• _WORK INSTRUCTION_: Look at the entries below and restate word for word the lines from the first through the one that has "The macro sorts".

** Opening THE DATA block **

(* ===== verification/QuickSort.v ===== *)
(** * Quicksort with an explicit stack ([src/src/sort.h], macro [SORT_IMPL])

    The macro sorts an array in place: partitions of more than eight cells are
    split around a median-of-three pivot, the larger part is pushed on a stack
    of [sizeof(size_t) * CHAR_BIT] entries and the smaller one is processed
    next; small parts are sorted by the networks. All instances in the sources
    pass [false] for [EXPECT_LOW_CARDINALITY_OR_PRESORTED], so the code under
    this constant is not modelled. *)

From stdpp Require Import base list numbers option sorting.
From Stdlib Require Import ZArith Lia.
From S2P Require Import Prelude SortNet.

(** The number of entries of the stack, [sizeof(size_t) * CHAR_BIT]. *)
Definition sort_stack_size : Z := 64.

Section QuickSort.
Context {A : Type} (CMP : A -> A -> bool) (have_cmov : bool).
Implicit Types (m : list A).

(** [while (CMP( *left, *mid)) ++left;] *)
Fixpoint scan_left (fuel : nat) m (left mid : Z) : option Z :=
  match fuel with
  | O => None
  | S fuel =>
      x ← zget m left;
      p ← zget m mid;
      if CMP x p then scan_left fuel m (left + 1) mid else Some left
  end.

(** [while (CMP( *mid, *right)) --right;] *)
Fixpoint scan_right (fuel : nat) m (right mid : Z) : option Z :=
  match fuel with
  | O => None
  | S fuel =>
      p ← zget m mid;
      x ← zget m right;
      if CMP p x then scan_right fuel m (right - 1) mid else Some right
  end.

(** [SORT_SWAP]. *)
Definition sort_swap m (a b : Z) : option (list A) :=
  swap_tmp ← zget m a;
  y ← zget m b;
  m ← zset m a y;
  zset m b swap_tmp.

(** The [while (1)] loop that partitions; the pivot cell is followed when it
    is exchanged. Returns the array and the final [left] and [right]. *)
Fixpoint partition_loop (fuel : nat) m (left right mid : Z) : option (list A * Z * Z) :=
  match fuel with
  | O => None
  | S fuel =>
      left ← scan_left (S (length m)) m left mid;
      right ← scan_right (S (length m)) m right mid;
      if right <? left then Some (m, left, right)
      else
        m ← sort_swap m left right;
        let mid := if mid =? left then right else if mid =? right then left else mid in
        partition_loop fuel m (left + 1) (right - 1) mid
  end.

(** Median of three and partition of [lo, hi]. *)
Definition sort_partition m (lo hi : Z) : option (list A * Z * Z) :=
  let mid := lo + Z.shiftr (hi - lo) 1 in
  m ← sort_cmp_swap CMP have_cmov m lo mid;
  m ← sort_cmp_swap CMP have_cmov m mid hi;
  m ← sort_cmp_swap CMP have_cmov m lo mid;
  partition_loop (S (length m)) m (lo + 1) (hi - 1) mid.

(** [SORT_PUSH]: a push on the full stack would write after its end. *)
Definition sort_push (stack : list (Z * Z)) (low high : Z) : option (list (Z * Z)) :=
  if zlen stack <? sort_stack_size then Some ((low, high) :: stack) else None.

(** The main loop; [stack] is the content of the stack, top first. *)
Fixpoint sort_loop (fuel : nat) m (lo hi : Z) (stack : list (Z * Z)) : option (list A) :=
  match fuel with
  | O => None
  | S fuel =>
      let len := hi - lo in
      if len <? 8 then
        m ← sort_inner CMP have_cmov m lo (len + 1);
        match stack with
        | [] => Some m
        | (lo, hi) :: stack => sort_loop fuel m lo hi stack
        end
      else
        '(m, left_, right_) ← sort_partition m lo hi;
        if hi - left_ <? right_ - lo then
          stack ← sort_push stack lo right_;
          sort_loop fuel m left_ hi stack
        else
          stack ← sort_push stack left_ hi;
          sort_loop fuel m lo right_ stack
  end.

(** The function [NAME(begin, end)]; twice the number of cells bounds the
    number of iterations of the main loop. *)
Definition sort_impl m (begin end_ : Z) : option (list A) :=
  sort_loop (S (2 * Z.to_nat (end_ - begin))) m begin (end_ - 1) [].
Lemma smear_chain32 v : 0 < v < 2 ^ 32 ->
  smear (smear (smear (smear (smear v 1) 2) 4) 8) 16 = Z.ones (Z.log2 v + 1).
Proof.
  intros Hv. apply (smeared_ones 32); [|done|lia|].
  - do 5 apply smear_nonneg. lia.
  - do 5 (match goal with |- smeared ?n _ (smear _ ?k) => change n with (2 * k) end;
      apply smeared_double; [lia|]). apply smeared_1.
Qed.

Lemma smear_chain64 v : 0 < v < 2 ^ 64 ->
  smear (smear (smear (smear (smear (smear v 1) 2) 4) 8) 16) 32 = Z.ones (Z.log2 v + 1).
Proof.
  intros Hv. apply (smeared_ones 64); [|done|lia|].
  - do 6 apply smear_nonneg. lia.
  - do 6 (match goal with |- smeared ?n _ (smear _ ?k) => change n with (2 * k) end;
      apply smeared_double; [lia|]). apply smeared_1.
Qed.

(** A decidable statement about all [k] in [0, n). *)
Lemma forall_lt_check (n : nat) (P : Z -> bool) :
  forallb (fun i => P (Z.of_nat i)) (seq 0 n) = true -> forall k, 0 <= k < Z.of_nat n -> P k = true.
Proof.
  intros H k Hk. rewrite forallb_forall in H. specialize (H (Z.to_nat k)).
  rewrite Z2Nat.id in H by lia. apply H. apply in_seq. lia.
Qed.

Definition is_Some_eq (o : option Z) (v : Z) : bool :=
  match o with Some x => x =? v | None => false end.

Lemma is_Some_eq_true o v : is_Some_eq o v = true -> o = Some v.
Proof. destruct o; cbn; [|done]. intros ->%Z.eqb_eq. done. Qed.

Lemma clz64_fallback_log2 v : 0 < v < 2 ^ 64 -> clz64_fallback v = Some (63 - Z.log2 v).
Proof.
  intros Hv. unfold clz64_fallback. cbn zeta. rewrite smear_chain64 by done.
  assert (Z.log2 v < 64) by (apply Z.log2_lt_pow2; lia). pose proof (Z.log2_nonneg v).
  generalize dependent (Z.log2 v). intros k Hk1 Hk2. clear v Hv.
  apply is_Some_eq_true. revert k Hk1 Hk2.
  assert (forall k, 0 <= k < Z.of_nat 64 ->
    is_Some_eq (zget deBruijn_clz64 (Z.shiftr (u64 (Z.ones (k + 1) * 0x03F79D71B4CB0A89)) 58)) (63 - k) = true) as H.
  { apply forall_lt_check. vm_compute. reflexivity. }
  intros k H1 H2. apply H. lia.
Qed.

Lemma clz32_fallback_log2 v : 0 < v < 2 ^ 32 -> clz32_fallback v = Some (31 - Z.log2 v).
Proof.
  intros Hv. unfold clz32_fallback. cbn zeta. rewrite smear_chain32 by done.
  assert (Z.log2 v < 32) by (apply Z.log2_lt_pow2; lia). pose proof (Z.log2_nonneg v).
  generalize dependent (Z.log2 v). intros k Hk1 Hk2. clear v Hv.
  apply is_Some_eq_true. revert k Hk1 Hk2.
  assert (forall k, 0 <= k < Z.of_nat 32 ->
    is_Some_eq (zget deBruijn_clz32 (Z.shiftr (u32 (Z.ones (k + 1) * 0x07C4ACDD)) 27)) (31 - k) = true) as H.
  { apply forall_lt_check. vm_compute. reflexivity. }
  intros k H1 H2. apply H. lia.
Qed.

Lemma ctz64_fallback_pow2 k : 0 <= k < 64 -> ctz64_fallback (2 ^ k) = Some k.
Proof.
  intros Hk. apply is_Some_eq_true. revert k Hk.
  change 64 with (Z.of_nat 64). apply forall_lt_check. vm_compute. reflexivity.
Qed.

Lemma ctz32_fallback_pow2 k : 0 <= k < 32 -> ctz32_fallback (2 ^ k) = Some k.
Proof.
  intros Hk. apply is_Some_eq_true. revert k Hk.
  change 32 with (Z.of_nat 32). apply forall_lt_check. vm_compute. reflexivity.
Qed.

Lemma ceil_log2n_log2_up v : 0 < v < 2 ^ 31 - 1 -> ceil_log2n v = Some (Z.log2_up v).
Proof.
  intros Hv. unfold ceil_log2n, log2n_powerof2. cbn zeta.
  rewrite !(u64_small (v - 1)) by (unfold UINT64_MAX; lia).
  destruct (decide (v = 1)) as [->|Hne]; [reflexivity|].
  rewrite smear_chain32 by lia. rewrite Z.ones_equiv.
  assert (Z.log2 (v - 1) + 1 = Z.log2_up v) as ->.
  { rewrite <- Z.add_1_r || idtac. rewrite Z.log2_up_eqn by lia. by rewrite Z.sub_1_r. }
  assert (Z.log2_up v <= 31).
  { change 31 with (Z.log2_up (2 ^ 31)). apply Z.log2_up_le_mono. lia. }
  pose proof (Z.log2_up_nonneg v).
  assert (0 < 2 ^ Z.log2_up v <= 2 ^ 31) by (split; [lia|apply Z.pow_le_mono_r; lia]).
  rewrite u64_small by (unfold UINT64_MAX; lia).
  replace (Z.pred (2 ^ Z.log2_up v) + 1) with (2 ^ Z.log2_up v) by lia.
  apply ctz64_fallback_pow2. lia.
Qed.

** Closing THE DATA block **

• _RESULT OF THIS EXERCISE_:
(* ===== verification/QuickSort.v ===== *)
(** * Quicksort with an explicit stack ([src/src/sort.h], macro [SORT_IMPL])

    The macro sorts an array in place: partitions of more than eight cells are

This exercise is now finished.